<<
>>

ПУБЛИЧНЫЕ ЧТЕНИЯ г. ГРАНОВСКОГО

(ПИСЬМО ВТОРОЕ 79)

Участие к чтениям г. Грановского не токмо не ослабло, но возрастает более и более. Круг слушательниц увеличивается: есть нечто увлекательно-прекрасное в постоянном внимании дам к его чтениям; видя, как они тройным венком окружают кафедру, становится хорошо на душе, и невольно завидуешь доценту.
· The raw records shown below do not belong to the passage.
(** *** The tool catalog *)

(** C3.  [handle_list_tools] returns, from every world and leaving it as it
    was, the same one-element list: the descriptor named "search-web", whose
    input schema declares exactly the fields query (a string, no enum) and
    depth (a string with enum ["standard", "deep"]) and requires exactly
    query and depth. *)
Theorem handle_list_tools_is_constant :
  exists tool : Tool,
    (forall w, handle_list_tools w = (Ok [tool], w))
    /\ name tool = "search-web"
    /\ inputSchema tool !! "type" = Some (PStr "object")
    /\ dom (schema_properties (inputSchema tool)) = {[ "query"; "depth" ]}
    /\ field_attr (inputSchema tool) "query" "type" = Some (PStr "string")
    /\ field_attr (inputSchema tool) "query" "enum" = None
    /\ field_attr (inputSchema tool) "depth" "type" = Some (PStr "string")
    /\ field_attr (inputSchema tool) "depth" "enum"
       = Some (PList [PStr "standard"; PStr "deep"])
    /\ schema_required (inputSchema tool) = {[ "query"; "depth" ]}.
Proof.
  eexists. split; [intros w; reflexivity|].
  repeat split; try (vm_compute; reflexivity).
Qed.

(** *** The logging-level handler *)

(** A level name the logger does not know: [setLevel] raises, and the
    handler stops there. *)
Lemma set_logging_level_unknown session level w :
  Logging._checkLevel (upper level) = None ->
  set_logging_level session level w = (Raise (UnknownLevel (upper level)), w).
Proof.
  intros E. unfold set_logging_level, Logger_setLevel, bind.
  now rewrite E.
Qed.

(** A level name the logger knows: the threshold is set, then the
    confirmation goes to the session, whose answer decides the result. *)
Lemma set_logging_level_known session level n w :
  Logging._checkLevel (upper level) = Some n ->
  set_logging_level session level w =
    let w' x := mkWorld x n
                  (trace w ++ [EvSetLevel n; confirmation session level]) in
    match Session_send_log_message session "info"
            ("Log level set to " +:+ level) "mcp-search-linkup" (ext w) with
    | (inr _, x) => (Ok mkEmptyResult, w' x)
    | (inl e, x) => (Raise (Foreign e), w' x)
    end.
Proof.
  intros E.
  unfold set_logging_level, Logger_setLevel, send_log_message, confirmation,
    bind, emit, call, ret.
  rewrite E. simpl.
  destruct (Session_send_log_message _ _ _ _ (ext w)) as [[e|[]] x];
    simpl; now rewrite <- app_assoc.
Qed.

(** The protocol levels the logger has no name for. *)
Lemma levels_unknown_to_logging (l : LoggingLevel) :
  Logging._checkLevel (upper (level_str l)) = None
  <-> l = notice \/ l = alert \/ l = emergency.
Proof.
  split.
  - destruct l; vm_compute; intros H; try discriminate H; auto.
  - intros [->|[->| ->]]; reflexivity.
Qed.

(** For the five levels Python's logging names too, and a session that takes
    the message, the handler does what is expected of it. *)
Lemma set_logging_level_supported session (l : LoggingLevel) n x w :
  Logging._checkLevel (upper (level_str l)) = Some n ->
  Session_send_log_message session "info"
    ("Log level set to " +:+ level_str l) "mcp-search-linkup" (ext w)
    = (inr tt, x) ->
  let run := set_logging_level session (level_str l) in
  fst (run w) = Ok mkEmptyResult
  /\ logger_level (snd (run w)) = n
  /\ log_messages (emitted run w)
     = [(session, "info", "Log level set to " +:+ level_str l,
         "mcp-search-linkup")].
Proof.
  intros E Hs run.
  assert (R : run w = (Ok mkEmptyResult,
                       mkWorld x n (trace w ++ [EvSetLevel n;
                                      confirmation session (level_str l)]))).
  { unfold run. rewrite (set_logging_level_known _ _ _ _ E).
    cbv zeta. now rewrite Hs. }
  split; [now rewrite R|]. split; [now rewrite R|].
  rewrite (emitted_app run w
             [EvSetLevel n; confirmation session (level_str l)]);
    [reflexivity | now rewrite R].
Qed.

(** C7.  The claim is that every requested level is applied, confirmed and
    acknowledged.  The protocol levels "notice", "alert" and "emergency" are
    not level names of Python's logging: [logger.setLevel("NOTICE")] raises,
    so for them the handler neither updates the threshold, nor sends the
    confirmation, nor returns its empty result. *)
Theorem set_logging_level_rejects_notice session w :
  level_str notice = "notice"
  /\ set_logging_level session "notice" w = (Raise (UnknownLevel "NOTICE"), w)
  /\ log_messages (emitted (set_logging_level session "notice") w) = []
  /\ Forall (fun l =>
               set_logging_level session (level_str l) w
               = (Raise (UnknownLevel (upper (level_str l))), w))
            [notice; alert; emergency].
Proof.
  assert (E : forall l, l = notice \/ l = alert \/ l = emergency ->
              set_logging_level session (level_str l) w
              = (Raise (UnknownLevel (upper (level_str l))), w)).
  { intros l Hl. apply set_logging_level_unknown.
    now apply levels_unknown_to_logging. }
  split; [reflexivity|].
  split; [apply (E notice); auto|].
  split.
  - rewrite emitted_unchanged; [reflexivity|].
    change "notice" with (level_str notice). rewrite (E notice); auto.
  - repeat constructor; apply E; auto.
Qed.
Г-н Грановский читает свой предмет со всею серьезностию науки, он не сыплет ненужных цветов, не жертвует подробностями и глубиною для приятной легости, он не делает свою науку дамской (как называли в стары годы жалкие и плоские переделки астрономии, физики и пр.) — мне кажется, ничем он не мог более выразить своего уважения и благодарности слушательницам, посещающим его чтения. Прошло время того оскорбительного внимания к женщинам, когда для нее рядом с дельным изложением науки излагали намеренно искаженным образом, считая один мужской ум способным к глубокомыслию. Наука и разум не имеют пола. Истина и талант равно принадлежат мужчине и женщине.
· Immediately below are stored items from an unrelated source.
(** X14. With show_progress on, the progress bar is made once, with the
    number of all the tasks of the DAG as its total, the ones the gate
    stops included, and its description is set once per task built, to
    'Building task' and the name of the task in double quotes, in the order
    of the builds; a task stopped at the gate is never described.  With
    show_progress off no bar is made and no description is set. *)
Theorem progress_bar_describes_the_tasks_built self dag sp kw s :
  let its := run_iterations self dag sp kw s in
  let evs := trace_of (__call__ self dag sp kw s) in
  flat_map tqdm_total_of evs
  = (if sp then [List.length (values (dag_tasks dag))] else [])
  /\ flat_map described_of evs
     = (if sp
        then map (fun it => Building_task (name (it_task it))) (admitted its)
        else []).
Proof.
  intros its evs. subst evs.
  assert (Hturns : forall it, In it its ->
            flat_map described_of (it_events it)
            = (if in_Skipped_Aborted (it_entry_status it)
               then []
               else if sp then [Building_task (name (it_task it))] else [])).
  { intros it Hin. apply run_turn in Hin as (-> & r & Ht & _).
    now apply turn_built in Ht. }
  split.
  - assert (Hl : flat_map tqdm_total_of (events_of its) = []).
    { apply flat_map_nil_forall. intros ev Hin.
      now apply loop_events_kinds in Hin. }
    assert (Hc : flat_map tqdm_total_of
                   (cleanup_events self dag : list Event) = []).
    { apply flat_map_nil_forall. intros ev Hin.
      now apply in_cleanup_events in Hin as [-> | [c ->]]. }
    assert (Hs : flat_map tqdm_total_of
                   (start_events self dag sp : list Event)
                 = if sp then [List.length (values (dag_tasks dag))] else []).
    { unfold start_events, values, len. rewrite length_map.
      now destruct (truthy (logging_directory self)), sp. }
    destruct (call_shape self dag sp kw s) as [(m & _ & _ & ->) | (_ & _ & ->)];
      fold its; rewrite !flat_map_app, Hl, ?Hc, Hs, ?app_nil_r; reflexivity.
  - rewrite flat_map_call.
    + fold its. destruct sp.
      * apply flat_map_admitted. intros it Hin. now apply Hturns.
      * apply flat_map_nil_forall. intros ev Hin.
        apply in_events_of in Hin as (it & Hit & Hin).
        pose proof (Hturns it Hit) as Hd.
        destruct (in_Skipped_Aborted (it_entry_status it));
          eapply flat_map_in_nil; eassumption.
    + intros ev H. now apply start_events_no_pool in H.
    + intros ev H. now apply cleanup_events_no_pool in H.
Qed.

End ExecutorFacts.

(** * Pickling: [__getstate__] and [__setstate__] *)

Module PicklingFacts.

Import Pickling.

Lemma getitem_setitem (d : Dict) (k k' : string) (v : Value) :
  getitem (setitem d k v) k'
  = if String.eqb k' k then Some v else getitem d k'.
Proof.
  induction d as [|[k0 v0] d IH]; simpl.
  - reflexivity.
  - destruct (String.eqb_spec k k0) as [-> | Hk]; simpl.
    + now destruct (String.eqb_spec k' k0).
    + rewrite IH. destruct (String.eqb_spec k' k0) as [-> | Hk'];
        [|reflexivity].
      destruct (String.eqb_spec k0 k); congruence.
Qed.

Lemma getitem_filter (d : Dict) (k k' : string) :
  getitem (filter (fun kv => negb (String.eqb k (fst kv))) d) k'
  = if String.eqb k' k then None else getitem d k'.
Proof.
  induction d as [|[k0 v0] d IH]; simpl.
  - now destruct (String.eqb k' k).
  - destruct (String.eqb_spec k k0) as [-> | Hk]; simpl.
    + rewrite IH. destruct (String.eqb_spec k' k0); reflexivity.
    + rewrite IH. destruct (String.eqb_spec k' k0) as [-> | Hk'];
        [|reflexivity].
      destruct (String.eqb_spec k0 k); congruence.
Qed.

Lemma getitem_None (d : Dict) (k : string) :
  getitem d k = None <-> ~ In k (keys d).
Proof.
  induction d as [|[k0 v0] d IH]; simpl; [tauto|].
  destruct (String.eqb_spec k k0) as [-> | Hk].
  - split; [discriminate | intros H; elim H; now left].
  - rewrite IH. intuition congruence.
Qed.

Lemma getitem_update (d other : Dict) (k : string) :
  NoDup (keys other) ->
  getitem (update d other) k
  = match getitem other k with
    | Some v => Some v
    | None => getitem d k
    end.
Proof.
  unfold update. revert d.
  induction other as [|[k0 v0] other IH]; intros d Hnd; simpl.
  - reflexivity.
  - inversion Hnd as [|? ? Hnotin Hnd']; subst.
    rewrite IH by assumption. rewrite getitem_setitem.
    destruct (String.eqb_spec k k0) as [-> | Hk]; [|reflexivity].
    apply getitem_None in Hnotin. now rewrite Hnotin.
Qed.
В прошедшем письме я сообщил вам несколько мыслей о значении лекций г. Грановского; обращаюсь теперь к самому курсу. Два первые чтения были посвящены введению, в котором доцент передал главнейшие моменты развития исторической науки. В этом чрезвычайно сжатом и быстром обзоре талант преподавателя вполне обозначился; характеристика школ, мыслителей, направлений немногими словами, одной фразой, всегда резкой и удачной, напомнила мне те барельефы великих художников, в которых несколькими чертами, двумя-тремя ударами резца фигура обозначена так, что никогда не изглажива- ется из памяти. Введение г. Грановского было необходимо: им он передал современное состояние науки и ее сочленение со всем предыдущим развитием, сверх того, им он показал свою точку зрения на историю; такое определение себя относительно предмета в наше время более необходимо, нежели когда-либо, всего же необходимее в истории.
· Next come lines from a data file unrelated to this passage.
(** * QFileSystemModel excerpt and its test translation units

    The development has two parts.

    - Section [Excerpt]: the member functions that
      [gui/itemmodels/qfilesystemmodel.cpp] defines ([setRootPath],
      [rootPath], [rootDirectory]), as state-passing functions over the
      private data the file touches.  Everything the file calls but does not
      define is a field of [Toolkit]; [Reference] is one toolkit to run
      them with.

    - [Cxx] and the modules named after the translation units: the
      statements of the five files, in source order, as data; the properties
      of the test code are decided by running checkers over them. *)

From Stdlib Require Import String Ascii List Bool NArith ZArith Lia.
Import ListNotations.
Open Scope string_scope.

Definition QString := string.
Definition QStringList := list QString.

(** ** Toolkit value types used by the excerpt *)

(** The preprocessor branches of [setRootPath]: [Q_OS_WIN] with
    [Q_OS_WIN32], [Q_OS_WIN] without it, and neither. *)
Inductive Platform := Win32 | WinOther | NotWin.

(** A [QModelIndex]; the default-constructed one is invalid. *)
Record QModelIndex := { row : Z; column : Z; internalId : N }.

Definition invalidIndex : QModelIndex :=
  {| row := -1; column := -1; internalId := 0 |}.

Definition isValid (i : QModelIndex) : bool :=
  ((0 <=? row i) && (0 <=? column i))%Z.

Module QDir.

Definition Filters := N.

(** A [QDir] value, as far as the excerpt looks at it: the path [path()]
    returns, the name filters and the entry filter.  [setNameFilters] and
    [setFilter] replace one component; what path a [QDir] keeps of a string
    it is given is the toolkit's business and is a field of [Toolkit]. *)
Record t := Build { path : QString; nameFilters : QStringList; filter : Filters }.

Definition setNameFilters (nf : QStringList) (d : t) : t :=
  {| path := path d; nameFilters := nf; filter := filter d |}.

Definition setFilter (f : Filters) (d : t) : t :=
  {| path := path d; nameFilters := nameFilters d; filter := f |}.

(** [QDir::fromNativeSeparators] where it is called, that is on Windows:
    every backslash becomes a slash.  The function is the toolkit's and is
    not in the material; this stands for it in the one branch of
    [longNewPath] that calls it, and says nothing of what else the
    toolkit's function may do to a path. *)
Fixpoint fromNativeSeparators (s : QString) : QString :=
  match s with
  | EmptyString => EmptyString
  | String c r =>
      String (if Ascii.eqb c "\"%char then "/"%char else c) (fromNativeSeparators r)
  end.

End QDir.

(** A signal emission: the signal's name and its arguments. *)
Inductive Signal :=
| rootPathChanged (newPath : QString)
| otherSignal (name : QString) (args : QStringList).

Definition isRootPathChanged (s : Signal) : bool :=
  match s with rootPathChanged _ => true | otherSignal _ _ => false end.

(** ** The model object *)

Section Excerpt.

(** State of [QFileSystemModelPrivate] that the excerpt never names: node
    tree, info gatherer, timers, stored filters. *)
Variable Rest : Type.

(** [d->rootDir], [d->forceSort], the unnamed remainder, and the signals the
    object has emitted so far, oldest first. *)
Record Model := {
  rootDir : QDir.t;
  forceSort : bool;
  rest : Rest;
  emitted : list Signal
}.

(** Member functions run in the state monad over [Model]. *)
Definition M (A : Type) : Type := Model -> A * Model.

Definition ret {A} (a : A) : M A := fun m => (a, m).

Definition bind {A B} (c : M A) (k : A -> M B) : M B :=
  fun m => let (a, m') := c m in k a m'.

Definition get : M Model := fun m => (m, m).

Definition modify (f : Model -> Model) : M unit := fun m => (tt, f m).

Definition exec {A} (c : M A) (m : Model) : Model := snd (c m).

Definition eval {A} (c : M A) (m : Model) : A := fst (c m).

Definition set_rootDir (dir : QDir.t) (m : Model) : Model :=
  {| rootDir := dir; forceSort := forceSort m; rest := rest m; emitted := emitted m |}.

Definition set_forceSort (b : bool) (m : Model) : Model :=
  {| rootDir := rootDir m; forceSort := b; rest := rest m; emitted := emitted m |}.

(** [emit s]: the emission is appended to the log. *)
Definition emit (s : Signal) : M unit :=
  modify (fun m =>
    {| rootDir := rootDir m; forceSort := forceSort m; rest := rest m;
       emitted := emitted m ++ [s] |}).

(** What [qfilesystemmodel.cpp] uses without defining: the platform macros,
    [qt_GetLongPathName], the [QDir] constructor from a path and
    [QDir::setPath], the identifier [showDrives] (read at line 140, declared
    nowhere in the file), [QFileSystemModelPrivate::index],
    [QFileSystemModel::fetchMore], [QFileSystemModelPrivate::delayedSort],
    and the getters [nameFilters()] and [filter()]. *)
Record Toolkit := {
  platform : Platform;
  qt_GetLongPathName : QString -> QString;
  QDir_new : QString -> QDir.t;
  QDir_setPath : QString -> QDir.t -> QDir.t;
  showDrives : bool;
  d_index : QString -> M QModelIndex;
  fetchMore : QModelIndex -> M unit;
  delayedSort : M unit;
  nameFilters : Model -> QStringList;
  filter : Model -> QDir.Filters
}.

Variable tk : Toolkit.

Notation "x <- c ;; k" := (bind c (fun x => k))
  (at level 61, c at next level, right associativity).
Notation "c ;;; k" := (bind c (fun _ => k))
  (at level 61, right associativity).

(** Lines 120-128: the path the comparison and the signal use. *)
Definition longNewPath (newPath : QString) : QString :=
  match platform tk with
  | Win32 => qt_GetLongPathName tk newPath
  | WinOther => QDir.fromNativeSeparators newPath
  | NotWin => newPath
  end.

(** [QString QFileSystemModel::rootPath() const] *)
Definition rootPath : M QString :=
  d <- get ;; ret (QDir.path (rootDir d)).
История для одних — наука, для других — орудие партии. События былые немы и темны; люди настоящего, входя в тайники, в которых они схоронены, берут свой фонарь и одни и те же факты освещают разно, изменяют тенями; прошедшее, чтоб получить гласность, переходит чрез гортань настоящего поколения; оно, как всякий предмет, готово раскрыть свою истину, но только желающему безусловно истины: большая часть историков не хотят быть просто органами чужой речи, а суфлерами; они заставляют прошедшее подтверждать их заготовленные теории. Такое вызывание прошедшего из могилы унизительно: это не есть истинное воззвание из мертвых, а чернокнижные нечистые попытки Аполлония Тианского. Даже и в том случае, когда историки имели в виду пользу и поучение, искажая факты, их простить нельзя: они слишком надменны и неучтивы к человечеству; нет никакой необходимости натягивать по- своему смысл исторических событий и насиловать их для моральной цели, потому что истинный смысл их бесконечно глубже и нравственнее личных нравоучений. Дело историка — понять этот смысл и раскрыть его. В наше время это вполне понято: достаточно назвать Нибура, братьев Гриммов, Огюстина Тьери, Савиньи, Ранке, Эйхгорна. Но рядом с прекрасными и добросовестными трудами этих мужей науки, с благоговением склоняющихся пред объективным значением прошедшего, всякий день появляются искаженные духом одностороннего воззрения, так сказать, раскольнические опыты ложной истории. Мне кажется, все разнообразнейшие попытки корыстного изложения истории можно соединить под одним именем иезуитского направления. Разумеется, что многие не принадлежащие ни к ордену, ни к католицизму, даже враждебные ему, по какой-то симпатии, по какой-то сродности душ, принимают иезуитизм в истории и с тем вместе их средства и их раздражительную нетерпимость. Таков протестант Лео — талантливый историк Италии и иезуит во всеобщей истории. Неуважение к судьбам человечества, непомерная гордость, с которой они берутся поправлять прошедшее, недостаток сочувствия с настоящим, обрекающее их на праздность самолюбие, тем более жгучее, что оно ежедневно оскорблено событиями,— таков харак- тер историков этого рода.
Лео, например, убедившись, что высшая органическая форма государства есть форма средневековая, двуглавая и носящая сама в себе условия вечного расторжения, принимает за личную обиду историю трех последних веков; ему в голову не приходит покориться царственному течению истории, в голову не приходит, что однажды прошедшее есть вечно прошедшее, потому что проходит одно одновременное, долженствующее пройти; он не внимает ни глаголу веков, ни веянию духа, а шлет бессильные анафемы современности, не покоряющейся г. профессору. Отсюда ясно, что человеку, предпринимающему рассказ истории средних веков, должно было с самого начала отклонить всякое подозрение в каком бы то ни было одностороннем направлении; излагая развитие исторической науки, он очевидно показал свой наукообразный, свято уважающий объективное значение истории взгляд. Наконец введение его было необходимо для слушателей — оно возводило их разом на ту высоту, с которой возможно истинное понимание частного отдела истории.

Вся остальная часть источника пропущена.